No hay que irse por los cerros de la posmodernidad para saber que, en la vida real, la sucesión causa-efecto de los hechos es muchas veces ilusoria, o al menos relativa, sin mucho que ver con el orden necesario para contar una historia de manera que el público pueda seguirla sin haberse empollado antes una bibliografía. 

Partiendo de esto, se puede mandar a la papelera al cine histórico como género, asumiendo que nunca será lo bastante fiel.

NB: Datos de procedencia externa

(** C3: memory safety of the reception of EAPOL-Key frames.  From a well-formed state, and
    whatever the environment answers, wpa_sm_rx_eapol returns 0, 1 or -1 for every frame,
    without an access outside a buffer and without a use of a freed PMKSA entry, and the
    state is well-formed afterwards.  Three conditions are needed: the KCK of an AKM
    whose KCK length depends on the PMK is not longer than the MIC field ([mic_fits]); in the
    key data that are parsed, those of the frame or, when they are encrypted, those that a
    PTK decrypts them to, every vendor-specific element that the parser comes to has a
    selector or is empty ([clean_frame]); and the answers of the environment have the sizes
    of their arrays ([env_ok]).  HMACs may fail. *)
Theorem rx_eapol_safe `{C : wpa_crypto} {L : wpa_crypto_laws C} `{E : wpa_env} {EO : env_ok E} s t src buf :
  sm_ok s → mic_fits s (ptk s) → mic_fits s (tptk s) → bytes_ok buf → clean_frame s buf →
  ∃ r w, wpa_sm_rx_eapol src buf (mk_world s t) = Ret (r, w) ∧ (r = 0 ∨ r = 1 ∨ r = -1) ∧ sm_ok (sm w).
Proof.
  intros Hs Hf Hft Hb Hc.
  set (v := mk_kept (pmk_of s) (key_mgmt s) (ptk s) (tptk s) (assoc_resp_ies s) (mgmt_group_cipher s)
    (is_rsn s)).
  destruct (rx_pmk_len_ok s Hs) as (n & Hn & Hr & Hpmk).
  set (m := wpa_mic_len (key_mgmt s) n). assert (Hm0 : 0 ≤ m) by (subst m; akm_lens).
  assert (Hm : wpa_mic_len (v_akm v) (blen (v_pmk v)) ≤ m).
  { subst m. change (wpa_mic_len (key_mgmt s) (blen (pmk_of s)) ≤ wpa_mic_len (key_mgmt s) n).
    destruct Hpmk as [Hp| ->]; [rewrite Hp; apply mic_len_zero; lia|lia]. }
  assert (Hkeep : ∀ f : wpa_sm → M Z,
    (∀ s', keys_are v s' → rx_pmk_len s' = Some n → key_mgmt s' = key_mgmt s →
       triple (keys_are v) (f s') (λ r s, sm_ok s ∧ (r = 0 ∨ r = 1 ∨ r = -1))) →
    wp (_ ← upd (λ s, s <| ft_completed := false |>); s' ← get_sm; f s')
      (λ r w', sm_ok (sm w') ∧ (r = 0 ∨ r = 1 ∨ r = -1)) (mk_world s t)).
  { intros f H. do 3 wp_step. assert (H0 : keys_are v (s <| ft_completed := false |>)).
    { split; try done. clear -Hs. sm_split. }
    apply (H _ H0 Hn eq_refl (mk_world _ t) H0). }
  assert (Hend : ∀ x, x = 0 ∨ x = 1 ∨ x = -1 →
    triple (keys_are v) (mret x) (λ r s, sm_ok s ∧ (r = 0 ∨ r = 1 ∨ r = -1))).
  { intros x Hx. apply t_ret. intros s' Hs'. split; [apply Hs'|done]. }
  assert (Hkd : ∀ kd, (l ← WPA_GET_BE16 buf (off_mic + m); slice buf (off_mic + m + 2) l) = Some kd →
    clean v buf m kd).
  { intros kd Hk ki Hki. apply Hc; [|unfold frame_key_data|exact Hki];
      unfold rx_mic_len; rewrite Hn; [done|exact Hk]. }
  destruct (wp_returns (wpa_sm_rx_eapol src buf) (λ r w', sm_ok (sm w') ∧ (r = 0 ∨ r = 1 ∨ r = -1))
    (mk_world s t)) as (r & w & Er & Hw & Hres); [|by exists r, w].
  unfold wpa_sm_rx_eapol. apply Hkeep. intros s' Hs' Hn' Hakm.
  eapply t_acc; [exact Hn'|]. cbv zeta. rewrite Hakm. fold m. clearbody m.
  unfold sizeof_hdr, sizeof_key. t_step; [by apply Hend; auto|]. apply bool_decide_eq_false_1 in Heqb.
  destruct (WPA_GET_BE16_in buf 2) as (l & Hl & Hl0); [lia|lia|done|]. eapply t_acc; [exact Hl|].
  destruct (rd_in buf 1) as [ty Hty]; [lia|]. eapply t_acc; [exact Hty|].
  t_step; [by apply Hend; auto|]. t_step; [by apply Hend; auto|].
  apply orb_false_iff in Heqb1 as [Hl1%bool_decide_eq_false_1 Hl2%bool_decide_eq_false_1].
  eapply t_bind; [apply os_malloc_ok|]. intros ok _. t_step; [by apply Hend; auto|].
  destruct (slice_is_Some buf 0 (l + 4)) as [b Hbb]; [lia..|]. eapply t_acc; [exact Hbb|].
  pose proof (slice_length _ _ _ _ Hbb) as Lb.
  destruct (rd_in b off_type) as [kt Hkt]; [unfold off_type; lia|]. eapply t_acc; [exact Hkt|].
  t_step; [by apply Hend; auto|].
  eapply t_mono; [|intros ? ? Hx; exact Hx].
  replace (l - (77 + m + 2)) with (l + 4 - sizeof_hdr - (sizeof_key + m + 2))
    by (unfold sizeof_hdr, sizeof_key; lia).
  by eapply (rx_frame_ok v src buf m b (l + 4)); try done; lia.
Qed.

O se pueden encontrar parámetros capaces de equilibrar las necesidades narrativas con el respeto al espectador, asumiendo que este puede conocer y juzgar la disparidad entre lo que ocurrió y lo que ve en la cinta.   

Sin ir más lejos, cualquiera que haya leído sobre la vida de Mozart sabe que la premisa de Amadeus (1984, ocho Oscar) es un mito inventado por Pushkin y después recogido por el dramaturgo Peter Shaffer. Pero la historia de talento e inquina entre el músico (Tom Hulce) y Salieri (F. Murray Abraham) funciona en la pantalla, y podemos considerar su plasmación como una buena película por mucho que ambos se llevaran bien (hasta donde sabemos) en la realidad.

Otra posibilidad es abordar episodios históricos a través de figuras imaginarias, esforzándose por recrear el ambiente y la mentalidad de una época, ya que no sus hechos. Ahí está Master and Commander (2013), una de las mejores películas que pueden verse sobre la guerra naval en el siglo XIX, por mucho que los personajes de Russell Crowe y Paul Bettany sean creaciones del escritor Patrick O'Brian.  

Y se nos ocurre también un tercer camino, solo a la altura de los muy cafeteros: optar, como Tarkovsky en Andréi Rublev (1966), por imaginar la vida de un personaje auténtico del que apenas se sabe nada, tratando de encontrar una explicación a por qué fue quien fue e hizo lo que hizo.

Bien mediante estos sistemas, bien mediante una suma de los tres, el cine histórico nos ha dado obras maestras como El gatopardo, Lo que queda del día o Salvar al soldado Ryan. Incluso Ridley Scott ha sabido aplicarlas a veces, como demuestra la muy notable El último duelo.  

Pero la responsabilidad última de juzgar una película de época nos corresponde solo a nosotros. Y, para desempeñarla en condiciones, necesitamos recordar algo: la ficción histórica y la documentación de hechos reales son cosas diferentes, que deben ser abordadas de maneras distintas. Para todo lo demás, ahí están las bibliotecas.